What is needed
Below are the records. Retype exactly the lines between the lines holding "let '(ws, size)" and "match utf8ish_to_utf16ish s (Some", inclusive.

╭──

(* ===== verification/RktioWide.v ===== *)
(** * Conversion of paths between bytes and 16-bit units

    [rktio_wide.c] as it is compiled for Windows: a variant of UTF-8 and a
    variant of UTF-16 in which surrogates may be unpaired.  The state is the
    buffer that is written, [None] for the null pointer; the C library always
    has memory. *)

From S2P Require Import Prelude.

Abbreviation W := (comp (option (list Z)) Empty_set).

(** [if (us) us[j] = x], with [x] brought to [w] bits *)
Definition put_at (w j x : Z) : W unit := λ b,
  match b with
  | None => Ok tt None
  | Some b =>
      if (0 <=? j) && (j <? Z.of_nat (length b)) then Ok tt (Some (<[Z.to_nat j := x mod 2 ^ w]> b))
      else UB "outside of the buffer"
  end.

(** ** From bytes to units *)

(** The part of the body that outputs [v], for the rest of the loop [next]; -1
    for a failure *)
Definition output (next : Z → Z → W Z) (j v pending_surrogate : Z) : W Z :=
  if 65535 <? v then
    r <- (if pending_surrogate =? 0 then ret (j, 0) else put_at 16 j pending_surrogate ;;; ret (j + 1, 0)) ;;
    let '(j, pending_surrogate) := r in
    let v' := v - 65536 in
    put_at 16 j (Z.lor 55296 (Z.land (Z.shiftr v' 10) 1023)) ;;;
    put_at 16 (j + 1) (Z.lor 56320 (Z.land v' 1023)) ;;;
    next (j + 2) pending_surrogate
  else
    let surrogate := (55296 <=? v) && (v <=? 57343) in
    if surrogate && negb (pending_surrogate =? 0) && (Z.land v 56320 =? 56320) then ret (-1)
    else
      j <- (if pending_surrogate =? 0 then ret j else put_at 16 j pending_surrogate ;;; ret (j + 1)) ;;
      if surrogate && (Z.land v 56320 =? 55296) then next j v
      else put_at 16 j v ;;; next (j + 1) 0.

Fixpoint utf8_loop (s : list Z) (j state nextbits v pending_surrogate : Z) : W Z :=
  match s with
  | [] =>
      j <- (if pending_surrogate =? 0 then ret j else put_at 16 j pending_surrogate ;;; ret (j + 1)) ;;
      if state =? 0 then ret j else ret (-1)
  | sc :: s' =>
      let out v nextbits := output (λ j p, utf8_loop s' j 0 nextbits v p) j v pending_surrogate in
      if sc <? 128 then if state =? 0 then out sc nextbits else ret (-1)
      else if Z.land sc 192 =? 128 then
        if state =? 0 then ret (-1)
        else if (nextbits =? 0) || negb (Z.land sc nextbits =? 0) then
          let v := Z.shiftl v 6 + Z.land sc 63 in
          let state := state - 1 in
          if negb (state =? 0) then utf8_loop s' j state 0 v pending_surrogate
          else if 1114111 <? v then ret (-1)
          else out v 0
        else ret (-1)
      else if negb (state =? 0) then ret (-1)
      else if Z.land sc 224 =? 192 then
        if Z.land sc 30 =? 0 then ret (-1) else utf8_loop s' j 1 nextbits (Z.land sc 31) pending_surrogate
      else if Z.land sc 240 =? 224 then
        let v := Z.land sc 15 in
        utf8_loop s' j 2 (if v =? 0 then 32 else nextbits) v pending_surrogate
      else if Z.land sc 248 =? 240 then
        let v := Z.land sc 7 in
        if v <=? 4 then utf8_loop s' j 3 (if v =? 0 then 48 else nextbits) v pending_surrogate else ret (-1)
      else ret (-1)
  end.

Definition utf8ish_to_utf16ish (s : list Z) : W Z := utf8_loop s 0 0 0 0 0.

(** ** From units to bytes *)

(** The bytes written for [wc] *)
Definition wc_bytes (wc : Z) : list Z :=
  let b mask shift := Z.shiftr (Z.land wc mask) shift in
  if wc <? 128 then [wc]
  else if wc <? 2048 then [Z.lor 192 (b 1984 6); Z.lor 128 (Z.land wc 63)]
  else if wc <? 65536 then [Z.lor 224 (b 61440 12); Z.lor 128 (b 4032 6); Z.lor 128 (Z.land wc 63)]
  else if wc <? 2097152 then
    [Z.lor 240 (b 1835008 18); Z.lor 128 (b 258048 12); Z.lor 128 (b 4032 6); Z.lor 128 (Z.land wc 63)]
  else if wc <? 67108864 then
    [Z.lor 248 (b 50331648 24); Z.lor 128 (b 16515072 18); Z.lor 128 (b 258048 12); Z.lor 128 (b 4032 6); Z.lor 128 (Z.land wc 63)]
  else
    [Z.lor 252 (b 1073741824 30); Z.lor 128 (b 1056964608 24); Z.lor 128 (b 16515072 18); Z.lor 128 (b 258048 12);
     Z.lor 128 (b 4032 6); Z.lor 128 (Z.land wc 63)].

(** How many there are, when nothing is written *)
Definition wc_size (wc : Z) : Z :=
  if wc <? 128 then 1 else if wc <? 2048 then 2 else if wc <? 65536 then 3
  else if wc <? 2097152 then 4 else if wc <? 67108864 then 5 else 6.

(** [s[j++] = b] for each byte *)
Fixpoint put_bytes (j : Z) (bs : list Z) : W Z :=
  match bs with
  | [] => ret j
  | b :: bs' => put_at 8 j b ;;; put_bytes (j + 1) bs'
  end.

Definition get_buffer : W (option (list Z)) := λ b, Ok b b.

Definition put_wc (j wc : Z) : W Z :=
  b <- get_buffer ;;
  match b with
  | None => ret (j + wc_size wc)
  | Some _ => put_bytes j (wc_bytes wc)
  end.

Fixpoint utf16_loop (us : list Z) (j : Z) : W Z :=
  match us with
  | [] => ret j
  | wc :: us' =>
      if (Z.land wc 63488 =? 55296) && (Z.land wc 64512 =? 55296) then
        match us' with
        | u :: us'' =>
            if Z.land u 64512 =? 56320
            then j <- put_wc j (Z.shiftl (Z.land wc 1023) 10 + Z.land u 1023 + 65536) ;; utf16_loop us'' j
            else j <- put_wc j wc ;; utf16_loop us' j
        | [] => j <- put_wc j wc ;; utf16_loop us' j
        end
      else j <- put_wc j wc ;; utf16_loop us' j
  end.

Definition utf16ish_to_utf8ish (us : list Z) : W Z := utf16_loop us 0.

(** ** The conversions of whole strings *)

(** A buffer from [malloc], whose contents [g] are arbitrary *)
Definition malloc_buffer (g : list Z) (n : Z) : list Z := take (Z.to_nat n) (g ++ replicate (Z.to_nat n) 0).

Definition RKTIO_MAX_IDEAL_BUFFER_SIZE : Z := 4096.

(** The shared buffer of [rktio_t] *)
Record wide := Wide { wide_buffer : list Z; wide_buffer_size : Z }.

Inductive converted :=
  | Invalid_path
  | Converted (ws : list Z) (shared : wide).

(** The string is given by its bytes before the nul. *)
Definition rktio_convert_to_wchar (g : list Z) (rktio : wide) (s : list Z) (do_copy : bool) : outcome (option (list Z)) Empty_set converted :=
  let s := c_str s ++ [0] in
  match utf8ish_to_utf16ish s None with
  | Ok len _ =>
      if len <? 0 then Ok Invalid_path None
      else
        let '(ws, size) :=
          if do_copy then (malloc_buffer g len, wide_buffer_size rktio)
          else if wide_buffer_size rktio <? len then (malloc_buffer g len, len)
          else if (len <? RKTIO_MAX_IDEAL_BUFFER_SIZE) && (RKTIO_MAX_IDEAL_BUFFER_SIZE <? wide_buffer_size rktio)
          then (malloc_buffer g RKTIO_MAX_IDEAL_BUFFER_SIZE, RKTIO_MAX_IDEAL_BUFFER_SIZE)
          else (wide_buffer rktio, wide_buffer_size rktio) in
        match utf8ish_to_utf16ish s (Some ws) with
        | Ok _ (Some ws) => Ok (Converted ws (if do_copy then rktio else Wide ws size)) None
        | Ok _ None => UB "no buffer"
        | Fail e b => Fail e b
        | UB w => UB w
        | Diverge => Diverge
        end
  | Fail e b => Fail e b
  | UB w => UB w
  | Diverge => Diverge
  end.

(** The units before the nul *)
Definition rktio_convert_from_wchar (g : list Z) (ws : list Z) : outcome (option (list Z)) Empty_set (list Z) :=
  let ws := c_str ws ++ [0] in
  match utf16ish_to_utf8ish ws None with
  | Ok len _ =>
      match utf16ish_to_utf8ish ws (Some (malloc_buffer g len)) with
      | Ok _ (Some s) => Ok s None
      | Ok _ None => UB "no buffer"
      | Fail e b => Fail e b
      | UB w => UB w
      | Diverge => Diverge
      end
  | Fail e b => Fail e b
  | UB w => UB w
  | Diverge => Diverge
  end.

╰──
╭──

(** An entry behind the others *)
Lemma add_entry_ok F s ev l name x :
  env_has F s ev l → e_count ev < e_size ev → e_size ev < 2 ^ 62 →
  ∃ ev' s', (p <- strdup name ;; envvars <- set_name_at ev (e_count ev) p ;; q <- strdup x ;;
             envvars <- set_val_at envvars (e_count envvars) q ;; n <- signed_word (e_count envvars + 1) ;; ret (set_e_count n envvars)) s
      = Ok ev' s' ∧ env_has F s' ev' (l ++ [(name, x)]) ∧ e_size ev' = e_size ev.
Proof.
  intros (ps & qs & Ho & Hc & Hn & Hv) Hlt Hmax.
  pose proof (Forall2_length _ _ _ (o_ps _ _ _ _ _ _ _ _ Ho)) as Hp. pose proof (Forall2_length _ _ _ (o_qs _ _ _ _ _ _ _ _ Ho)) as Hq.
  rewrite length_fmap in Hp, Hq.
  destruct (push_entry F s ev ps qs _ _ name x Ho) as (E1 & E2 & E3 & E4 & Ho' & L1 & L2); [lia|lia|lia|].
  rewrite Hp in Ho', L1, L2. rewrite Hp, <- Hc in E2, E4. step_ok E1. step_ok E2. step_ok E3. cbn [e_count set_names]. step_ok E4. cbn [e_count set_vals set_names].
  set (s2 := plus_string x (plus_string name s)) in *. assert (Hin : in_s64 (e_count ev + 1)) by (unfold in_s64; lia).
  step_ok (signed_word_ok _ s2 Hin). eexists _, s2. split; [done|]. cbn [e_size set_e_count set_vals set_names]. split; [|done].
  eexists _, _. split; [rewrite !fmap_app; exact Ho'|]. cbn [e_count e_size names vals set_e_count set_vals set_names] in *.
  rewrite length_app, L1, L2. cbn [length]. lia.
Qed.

╰──

Solution to the exercise
        let '(ws, size) :=
          if do_copy then (malloc_buffer g len, wide_buffer_size rktio)
          else if wide_buffer_size rktio <? len then (malloc_buffer g len, len)
          else if (len <? RKTIO_MAX_IDEAL_BUFFER_SIZE) && (RKTIO_MAX_IDEAL_BUFFER_SIZE <? wide_buffer_size rktio)
          then (malloc_buffer g RKTIO_MAX_IDEAL_BUFFER_SIZE, RKTIO_MAX_IDEAL_BUFFER_SIZE)
          else (wide_buffer rktio, wide_buffer_size rktio) in
        match utf8ish_to_utf16ish s (Some ws) with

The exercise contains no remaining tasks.